===== Data shown

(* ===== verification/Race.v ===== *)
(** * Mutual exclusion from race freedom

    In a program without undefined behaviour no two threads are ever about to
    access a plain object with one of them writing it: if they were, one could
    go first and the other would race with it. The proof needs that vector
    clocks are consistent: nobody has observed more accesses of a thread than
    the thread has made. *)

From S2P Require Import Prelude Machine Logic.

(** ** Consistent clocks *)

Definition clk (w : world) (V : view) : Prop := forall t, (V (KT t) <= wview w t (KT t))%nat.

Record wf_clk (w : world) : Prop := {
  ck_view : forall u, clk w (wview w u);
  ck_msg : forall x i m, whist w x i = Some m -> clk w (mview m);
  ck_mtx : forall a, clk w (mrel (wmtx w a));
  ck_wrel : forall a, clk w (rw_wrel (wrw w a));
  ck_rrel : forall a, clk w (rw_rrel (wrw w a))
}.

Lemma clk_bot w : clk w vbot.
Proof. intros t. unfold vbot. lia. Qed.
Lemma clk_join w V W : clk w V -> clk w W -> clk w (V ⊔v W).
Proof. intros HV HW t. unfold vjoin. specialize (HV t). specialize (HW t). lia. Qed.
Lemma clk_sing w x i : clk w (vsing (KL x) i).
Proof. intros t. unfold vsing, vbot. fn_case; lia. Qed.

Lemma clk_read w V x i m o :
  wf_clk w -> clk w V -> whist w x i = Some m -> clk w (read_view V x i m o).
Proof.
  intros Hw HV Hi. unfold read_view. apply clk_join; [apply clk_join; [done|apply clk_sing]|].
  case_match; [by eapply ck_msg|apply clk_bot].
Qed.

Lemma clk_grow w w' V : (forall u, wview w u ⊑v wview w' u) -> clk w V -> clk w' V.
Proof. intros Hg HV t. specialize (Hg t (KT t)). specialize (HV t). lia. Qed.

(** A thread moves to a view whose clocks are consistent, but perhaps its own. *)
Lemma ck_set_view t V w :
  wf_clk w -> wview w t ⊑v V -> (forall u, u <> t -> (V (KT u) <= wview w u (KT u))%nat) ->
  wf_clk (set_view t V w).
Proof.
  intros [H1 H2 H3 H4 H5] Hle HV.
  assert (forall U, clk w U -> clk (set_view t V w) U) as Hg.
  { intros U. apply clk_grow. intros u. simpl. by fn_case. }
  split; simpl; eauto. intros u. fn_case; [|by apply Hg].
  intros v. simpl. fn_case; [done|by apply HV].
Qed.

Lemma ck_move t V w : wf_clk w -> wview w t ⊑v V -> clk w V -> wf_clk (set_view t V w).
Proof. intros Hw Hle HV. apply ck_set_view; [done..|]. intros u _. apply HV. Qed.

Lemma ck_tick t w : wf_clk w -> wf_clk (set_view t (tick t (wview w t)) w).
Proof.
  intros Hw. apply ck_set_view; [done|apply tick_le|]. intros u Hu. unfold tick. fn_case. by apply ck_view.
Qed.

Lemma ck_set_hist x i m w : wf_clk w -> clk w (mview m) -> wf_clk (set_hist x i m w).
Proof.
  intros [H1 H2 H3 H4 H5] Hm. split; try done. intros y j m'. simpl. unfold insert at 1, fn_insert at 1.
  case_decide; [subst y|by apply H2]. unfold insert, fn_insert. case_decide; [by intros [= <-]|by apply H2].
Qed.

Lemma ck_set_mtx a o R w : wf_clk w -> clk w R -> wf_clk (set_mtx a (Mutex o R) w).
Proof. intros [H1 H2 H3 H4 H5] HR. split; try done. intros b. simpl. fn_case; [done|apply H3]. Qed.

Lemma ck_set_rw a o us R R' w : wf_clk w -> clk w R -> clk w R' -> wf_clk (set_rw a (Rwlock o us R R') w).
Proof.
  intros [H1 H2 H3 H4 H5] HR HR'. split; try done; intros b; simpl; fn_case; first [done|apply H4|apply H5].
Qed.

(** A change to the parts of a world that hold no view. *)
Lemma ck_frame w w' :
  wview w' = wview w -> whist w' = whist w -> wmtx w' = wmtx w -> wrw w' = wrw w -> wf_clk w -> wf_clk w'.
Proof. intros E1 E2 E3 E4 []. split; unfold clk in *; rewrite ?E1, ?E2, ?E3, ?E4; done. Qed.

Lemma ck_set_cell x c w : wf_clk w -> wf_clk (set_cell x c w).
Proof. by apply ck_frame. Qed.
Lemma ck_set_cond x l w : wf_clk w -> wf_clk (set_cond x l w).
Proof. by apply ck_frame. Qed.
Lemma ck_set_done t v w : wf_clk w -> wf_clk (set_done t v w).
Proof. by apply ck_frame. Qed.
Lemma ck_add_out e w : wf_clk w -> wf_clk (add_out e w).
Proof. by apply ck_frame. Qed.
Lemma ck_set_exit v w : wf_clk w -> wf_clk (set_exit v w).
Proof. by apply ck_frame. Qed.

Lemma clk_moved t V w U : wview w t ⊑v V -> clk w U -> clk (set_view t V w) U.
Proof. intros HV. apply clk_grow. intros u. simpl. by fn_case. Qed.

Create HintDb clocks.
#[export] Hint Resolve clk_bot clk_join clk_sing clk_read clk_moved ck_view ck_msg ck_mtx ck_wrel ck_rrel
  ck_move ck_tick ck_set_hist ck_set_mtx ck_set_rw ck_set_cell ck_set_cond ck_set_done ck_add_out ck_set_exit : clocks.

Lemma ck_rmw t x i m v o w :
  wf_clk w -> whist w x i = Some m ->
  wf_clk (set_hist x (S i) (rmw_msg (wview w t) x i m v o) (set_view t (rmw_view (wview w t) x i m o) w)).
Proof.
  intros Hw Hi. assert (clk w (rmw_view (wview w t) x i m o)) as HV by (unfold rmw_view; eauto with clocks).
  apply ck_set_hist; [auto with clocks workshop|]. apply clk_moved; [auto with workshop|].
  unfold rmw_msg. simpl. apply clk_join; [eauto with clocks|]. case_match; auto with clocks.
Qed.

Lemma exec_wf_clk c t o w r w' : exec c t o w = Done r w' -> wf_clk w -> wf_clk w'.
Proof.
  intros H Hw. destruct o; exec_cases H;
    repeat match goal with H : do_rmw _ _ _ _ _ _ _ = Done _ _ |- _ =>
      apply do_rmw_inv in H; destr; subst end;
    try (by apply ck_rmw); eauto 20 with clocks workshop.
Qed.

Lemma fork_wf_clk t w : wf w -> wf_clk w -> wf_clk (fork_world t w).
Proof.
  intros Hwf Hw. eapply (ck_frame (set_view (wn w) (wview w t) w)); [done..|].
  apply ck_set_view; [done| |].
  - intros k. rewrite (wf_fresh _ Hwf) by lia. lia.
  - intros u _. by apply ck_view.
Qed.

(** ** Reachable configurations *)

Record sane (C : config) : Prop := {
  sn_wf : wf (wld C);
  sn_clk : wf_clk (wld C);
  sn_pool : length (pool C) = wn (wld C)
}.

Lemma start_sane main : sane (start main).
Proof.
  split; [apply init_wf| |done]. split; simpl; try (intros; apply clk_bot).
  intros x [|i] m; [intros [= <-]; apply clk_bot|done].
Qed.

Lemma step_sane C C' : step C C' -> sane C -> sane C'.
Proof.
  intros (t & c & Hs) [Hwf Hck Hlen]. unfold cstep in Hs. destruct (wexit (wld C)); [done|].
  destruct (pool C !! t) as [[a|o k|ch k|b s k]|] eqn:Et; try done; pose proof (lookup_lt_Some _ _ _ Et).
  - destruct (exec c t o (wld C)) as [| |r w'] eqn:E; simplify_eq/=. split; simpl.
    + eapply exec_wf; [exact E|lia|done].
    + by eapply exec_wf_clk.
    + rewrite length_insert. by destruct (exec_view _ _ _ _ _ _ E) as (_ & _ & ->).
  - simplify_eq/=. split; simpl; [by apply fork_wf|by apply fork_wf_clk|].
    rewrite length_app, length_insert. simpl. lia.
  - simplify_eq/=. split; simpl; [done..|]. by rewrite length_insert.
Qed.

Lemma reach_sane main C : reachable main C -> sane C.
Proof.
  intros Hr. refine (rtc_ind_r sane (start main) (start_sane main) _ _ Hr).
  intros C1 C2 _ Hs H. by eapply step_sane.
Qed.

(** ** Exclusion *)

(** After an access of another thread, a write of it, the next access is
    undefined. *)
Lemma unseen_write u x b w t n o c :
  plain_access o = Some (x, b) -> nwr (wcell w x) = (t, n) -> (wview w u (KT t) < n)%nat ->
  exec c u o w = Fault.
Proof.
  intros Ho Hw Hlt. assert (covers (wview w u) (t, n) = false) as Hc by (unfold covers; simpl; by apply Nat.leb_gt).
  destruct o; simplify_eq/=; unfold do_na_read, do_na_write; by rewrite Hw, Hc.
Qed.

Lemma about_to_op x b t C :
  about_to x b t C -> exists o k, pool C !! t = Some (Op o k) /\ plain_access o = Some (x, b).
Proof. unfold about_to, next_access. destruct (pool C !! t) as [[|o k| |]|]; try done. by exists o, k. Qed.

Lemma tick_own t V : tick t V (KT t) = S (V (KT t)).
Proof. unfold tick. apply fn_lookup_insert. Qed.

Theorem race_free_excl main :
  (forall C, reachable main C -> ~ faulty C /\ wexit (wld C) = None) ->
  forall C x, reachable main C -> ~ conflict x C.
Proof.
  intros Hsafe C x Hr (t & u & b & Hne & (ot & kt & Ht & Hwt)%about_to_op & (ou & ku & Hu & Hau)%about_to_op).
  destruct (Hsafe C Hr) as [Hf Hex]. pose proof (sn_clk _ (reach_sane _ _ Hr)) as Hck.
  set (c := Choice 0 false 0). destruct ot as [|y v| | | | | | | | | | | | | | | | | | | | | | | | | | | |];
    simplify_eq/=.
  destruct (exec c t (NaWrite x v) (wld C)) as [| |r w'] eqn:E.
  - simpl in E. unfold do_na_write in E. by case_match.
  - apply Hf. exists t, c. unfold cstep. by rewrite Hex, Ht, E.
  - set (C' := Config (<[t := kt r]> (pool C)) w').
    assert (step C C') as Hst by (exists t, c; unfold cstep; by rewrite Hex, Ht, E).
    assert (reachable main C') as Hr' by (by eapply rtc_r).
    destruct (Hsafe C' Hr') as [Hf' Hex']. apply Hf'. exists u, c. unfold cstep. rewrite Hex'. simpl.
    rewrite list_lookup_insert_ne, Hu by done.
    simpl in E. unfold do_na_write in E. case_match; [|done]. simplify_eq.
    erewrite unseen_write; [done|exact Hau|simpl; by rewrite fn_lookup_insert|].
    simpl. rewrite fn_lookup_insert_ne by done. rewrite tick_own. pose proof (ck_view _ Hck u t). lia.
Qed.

==========
===== Data shown

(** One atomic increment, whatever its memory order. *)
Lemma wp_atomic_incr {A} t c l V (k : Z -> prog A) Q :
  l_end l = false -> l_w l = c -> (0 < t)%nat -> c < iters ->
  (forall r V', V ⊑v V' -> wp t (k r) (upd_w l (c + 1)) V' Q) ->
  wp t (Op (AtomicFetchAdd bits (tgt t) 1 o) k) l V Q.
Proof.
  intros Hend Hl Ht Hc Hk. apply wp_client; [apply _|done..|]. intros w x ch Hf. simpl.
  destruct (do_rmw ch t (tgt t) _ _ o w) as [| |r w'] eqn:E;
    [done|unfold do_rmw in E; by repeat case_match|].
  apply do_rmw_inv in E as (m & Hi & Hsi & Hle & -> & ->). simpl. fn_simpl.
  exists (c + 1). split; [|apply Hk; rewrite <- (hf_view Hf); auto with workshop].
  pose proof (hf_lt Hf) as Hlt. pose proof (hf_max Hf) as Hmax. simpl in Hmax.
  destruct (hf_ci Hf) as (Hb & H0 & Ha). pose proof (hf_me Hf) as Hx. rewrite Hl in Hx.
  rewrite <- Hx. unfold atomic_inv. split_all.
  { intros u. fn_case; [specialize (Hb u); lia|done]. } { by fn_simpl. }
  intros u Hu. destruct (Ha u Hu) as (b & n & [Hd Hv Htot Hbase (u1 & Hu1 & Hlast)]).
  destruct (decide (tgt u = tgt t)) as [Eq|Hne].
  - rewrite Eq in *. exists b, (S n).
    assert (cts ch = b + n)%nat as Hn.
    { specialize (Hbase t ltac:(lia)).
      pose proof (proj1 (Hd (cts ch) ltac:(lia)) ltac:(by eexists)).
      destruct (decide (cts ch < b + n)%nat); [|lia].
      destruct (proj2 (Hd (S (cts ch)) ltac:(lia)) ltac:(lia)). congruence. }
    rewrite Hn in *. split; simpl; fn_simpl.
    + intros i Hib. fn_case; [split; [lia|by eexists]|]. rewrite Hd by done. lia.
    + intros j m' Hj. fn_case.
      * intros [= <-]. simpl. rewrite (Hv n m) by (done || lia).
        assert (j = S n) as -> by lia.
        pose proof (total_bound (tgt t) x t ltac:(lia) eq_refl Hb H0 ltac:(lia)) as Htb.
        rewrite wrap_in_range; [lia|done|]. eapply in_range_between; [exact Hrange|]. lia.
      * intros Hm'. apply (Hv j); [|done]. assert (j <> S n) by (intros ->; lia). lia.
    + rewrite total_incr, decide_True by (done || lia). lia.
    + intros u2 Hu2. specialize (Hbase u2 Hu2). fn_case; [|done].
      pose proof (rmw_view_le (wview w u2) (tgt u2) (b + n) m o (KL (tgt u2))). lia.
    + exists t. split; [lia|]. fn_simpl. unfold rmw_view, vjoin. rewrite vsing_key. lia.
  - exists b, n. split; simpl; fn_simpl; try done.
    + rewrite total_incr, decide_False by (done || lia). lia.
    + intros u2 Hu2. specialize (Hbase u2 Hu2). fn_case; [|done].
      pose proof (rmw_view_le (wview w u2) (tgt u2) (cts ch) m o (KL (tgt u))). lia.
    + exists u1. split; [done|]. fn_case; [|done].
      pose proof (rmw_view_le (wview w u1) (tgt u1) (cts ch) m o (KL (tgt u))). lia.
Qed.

==========

**Your assignment**
Using the data above, reproduce exactly the lines from the line that contains "(* ===== verification/Race.v ===== *)" through the line that contains "access a plain", including both.

**Reply to the exercise**
(* ===== verification/Race.v ===== *)
(** * Mutual exclusion from race freedom

    In a program without undefined behaviour no two threads are ever about to
    access a plain object with one of them writing it: if they were, one could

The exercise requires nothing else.